Work item: Copy each line of the following material that has the string "manager".

· · ·

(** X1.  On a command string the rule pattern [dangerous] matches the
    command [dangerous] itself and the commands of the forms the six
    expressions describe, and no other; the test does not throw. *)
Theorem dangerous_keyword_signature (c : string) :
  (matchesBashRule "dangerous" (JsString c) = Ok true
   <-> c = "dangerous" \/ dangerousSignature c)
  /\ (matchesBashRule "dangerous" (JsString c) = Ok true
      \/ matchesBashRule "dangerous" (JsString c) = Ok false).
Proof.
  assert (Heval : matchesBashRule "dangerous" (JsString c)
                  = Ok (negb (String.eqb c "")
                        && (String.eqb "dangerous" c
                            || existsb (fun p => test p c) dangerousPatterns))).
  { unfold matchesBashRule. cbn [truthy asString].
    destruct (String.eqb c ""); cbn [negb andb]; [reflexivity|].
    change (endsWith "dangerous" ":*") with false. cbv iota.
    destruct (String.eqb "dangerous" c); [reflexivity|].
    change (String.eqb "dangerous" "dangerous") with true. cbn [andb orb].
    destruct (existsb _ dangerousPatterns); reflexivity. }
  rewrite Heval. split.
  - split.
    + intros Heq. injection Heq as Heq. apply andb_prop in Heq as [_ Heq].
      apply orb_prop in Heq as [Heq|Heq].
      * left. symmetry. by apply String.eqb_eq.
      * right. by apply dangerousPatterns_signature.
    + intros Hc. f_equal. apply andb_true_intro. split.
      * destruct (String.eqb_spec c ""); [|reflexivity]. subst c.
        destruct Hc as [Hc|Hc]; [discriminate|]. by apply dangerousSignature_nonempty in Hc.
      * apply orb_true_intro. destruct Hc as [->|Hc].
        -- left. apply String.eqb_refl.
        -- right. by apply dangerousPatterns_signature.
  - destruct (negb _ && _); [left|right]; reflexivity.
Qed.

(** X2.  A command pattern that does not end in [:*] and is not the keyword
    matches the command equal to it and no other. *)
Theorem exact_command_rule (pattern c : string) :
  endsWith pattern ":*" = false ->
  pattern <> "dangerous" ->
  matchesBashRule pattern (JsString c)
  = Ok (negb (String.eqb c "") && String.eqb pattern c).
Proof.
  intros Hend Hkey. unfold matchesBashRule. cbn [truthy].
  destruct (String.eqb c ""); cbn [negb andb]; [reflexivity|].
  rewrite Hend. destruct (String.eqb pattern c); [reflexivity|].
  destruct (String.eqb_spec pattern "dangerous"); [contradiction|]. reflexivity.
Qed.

· · ·

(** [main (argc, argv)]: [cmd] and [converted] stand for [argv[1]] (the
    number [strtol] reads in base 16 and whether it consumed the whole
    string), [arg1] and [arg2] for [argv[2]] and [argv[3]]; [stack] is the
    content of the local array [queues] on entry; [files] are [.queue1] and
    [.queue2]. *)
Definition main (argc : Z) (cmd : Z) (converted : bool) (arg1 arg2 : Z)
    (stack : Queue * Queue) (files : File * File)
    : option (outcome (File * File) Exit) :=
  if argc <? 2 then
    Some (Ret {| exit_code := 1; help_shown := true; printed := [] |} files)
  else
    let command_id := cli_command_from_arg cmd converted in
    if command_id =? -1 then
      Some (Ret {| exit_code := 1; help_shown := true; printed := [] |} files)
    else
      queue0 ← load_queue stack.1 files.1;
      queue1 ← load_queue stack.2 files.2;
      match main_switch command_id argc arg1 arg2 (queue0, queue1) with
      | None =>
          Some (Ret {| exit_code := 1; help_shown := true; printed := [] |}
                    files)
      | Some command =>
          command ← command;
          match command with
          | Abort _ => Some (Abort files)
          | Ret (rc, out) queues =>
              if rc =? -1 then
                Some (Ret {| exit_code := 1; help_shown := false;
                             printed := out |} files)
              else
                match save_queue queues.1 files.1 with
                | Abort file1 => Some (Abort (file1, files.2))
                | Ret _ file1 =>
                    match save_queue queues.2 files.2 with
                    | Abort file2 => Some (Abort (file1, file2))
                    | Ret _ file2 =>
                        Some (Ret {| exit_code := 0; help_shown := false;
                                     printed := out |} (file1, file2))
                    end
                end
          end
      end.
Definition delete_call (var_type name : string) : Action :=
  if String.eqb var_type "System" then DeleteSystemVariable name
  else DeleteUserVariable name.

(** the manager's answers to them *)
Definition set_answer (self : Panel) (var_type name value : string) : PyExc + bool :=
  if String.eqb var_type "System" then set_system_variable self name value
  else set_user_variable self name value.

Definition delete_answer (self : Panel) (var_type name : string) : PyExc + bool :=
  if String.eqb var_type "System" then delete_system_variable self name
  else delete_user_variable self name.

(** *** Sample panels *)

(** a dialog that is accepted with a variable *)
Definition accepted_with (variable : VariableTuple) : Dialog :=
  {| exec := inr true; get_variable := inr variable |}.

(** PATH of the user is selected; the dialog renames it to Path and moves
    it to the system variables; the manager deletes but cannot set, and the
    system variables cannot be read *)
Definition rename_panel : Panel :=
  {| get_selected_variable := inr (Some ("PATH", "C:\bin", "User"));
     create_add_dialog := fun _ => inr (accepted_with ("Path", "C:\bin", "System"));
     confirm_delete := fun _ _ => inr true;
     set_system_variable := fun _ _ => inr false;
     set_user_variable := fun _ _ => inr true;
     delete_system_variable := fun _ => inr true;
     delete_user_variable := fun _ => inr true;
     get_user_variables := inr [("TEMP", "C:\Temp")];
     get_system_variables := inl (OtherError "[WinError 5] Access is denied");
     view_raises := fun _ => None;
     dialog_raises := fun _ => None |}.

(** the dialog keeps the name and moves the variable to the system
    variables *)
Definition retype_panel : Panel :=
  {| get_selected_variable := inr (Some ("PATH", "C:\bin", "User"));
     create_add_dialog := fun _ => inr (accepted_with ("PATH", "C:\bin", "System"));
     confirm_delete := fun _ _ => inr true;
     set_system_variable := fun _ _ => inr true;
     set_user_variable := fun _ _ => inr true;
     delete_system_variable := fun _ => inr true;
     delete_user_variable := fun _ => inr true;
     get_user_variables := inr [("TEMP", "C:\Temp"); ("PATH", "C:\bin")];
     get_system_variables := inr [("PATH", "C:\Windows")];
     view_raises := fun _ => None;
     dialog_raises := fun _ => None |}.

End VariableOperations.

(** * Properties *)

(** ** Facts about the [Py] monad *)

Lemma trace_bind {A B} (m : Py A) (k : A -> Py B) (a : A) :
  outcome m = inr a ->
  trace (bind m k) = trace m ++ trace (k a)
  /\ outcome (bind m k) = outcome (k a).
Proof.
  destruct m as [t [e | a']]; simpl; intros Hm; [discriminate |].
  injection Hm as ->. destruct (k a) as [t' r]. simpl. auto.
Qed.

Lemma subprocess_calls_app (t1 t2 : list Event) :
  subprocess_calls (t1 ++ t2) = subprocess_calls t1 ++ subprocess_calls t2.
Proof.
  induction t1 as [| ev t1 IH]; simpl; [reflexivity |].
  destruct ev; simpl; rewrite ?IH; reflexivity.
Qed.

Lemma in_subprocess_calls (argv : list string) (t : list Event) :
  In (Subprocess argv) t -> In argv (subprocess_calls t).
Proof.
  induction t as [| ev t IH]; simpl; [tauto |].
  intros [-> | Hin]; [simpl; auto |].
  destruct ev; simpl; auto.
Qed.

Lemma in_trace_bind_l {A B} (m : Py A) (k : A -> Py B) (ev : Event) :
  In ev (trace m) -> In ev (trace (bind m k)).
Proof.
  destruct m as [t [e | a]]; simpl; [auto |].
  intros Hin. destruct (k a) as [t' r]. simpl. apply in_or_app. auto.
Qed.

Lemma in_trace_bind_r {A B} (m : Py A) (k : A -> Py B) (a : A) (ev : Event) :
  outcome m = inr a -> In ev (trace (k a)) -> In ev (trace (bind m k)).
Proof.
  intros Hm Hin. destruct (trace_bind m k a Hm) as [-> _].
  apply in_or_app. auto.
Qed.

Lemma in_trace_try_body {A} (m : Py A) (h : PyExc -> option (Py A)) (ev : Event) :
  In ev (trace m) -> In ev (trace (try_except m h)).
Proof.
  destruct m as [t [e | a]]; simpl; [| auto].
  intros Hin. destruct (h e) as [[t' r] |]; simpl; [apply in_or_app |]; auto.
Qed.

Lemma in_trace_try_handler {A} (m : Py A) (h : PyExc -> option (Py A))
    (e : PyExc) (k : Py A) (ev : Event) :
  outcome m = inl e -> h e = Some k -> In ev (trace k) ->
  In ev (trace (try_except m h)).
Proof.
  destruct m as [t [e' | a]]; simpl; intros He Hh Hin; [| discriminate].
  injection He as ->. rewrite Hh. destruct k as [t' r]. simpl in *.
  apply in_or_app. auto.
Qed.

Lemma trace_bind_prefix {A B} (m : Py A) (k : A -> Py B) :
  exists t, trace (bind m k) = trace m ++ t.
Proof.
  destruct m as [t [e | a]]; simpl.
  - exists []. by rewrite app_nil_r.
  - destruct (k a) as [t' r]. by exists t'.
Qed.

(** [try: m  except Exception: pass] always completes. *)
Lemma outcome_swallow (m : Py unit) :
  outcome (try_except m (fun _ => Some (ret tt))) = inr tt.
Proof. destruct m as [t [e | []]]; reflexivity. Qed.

· · ·

Answer to this problem:
(** the manager's answers to them *)
    it to the system variables; the manager deletes but cannot set, and the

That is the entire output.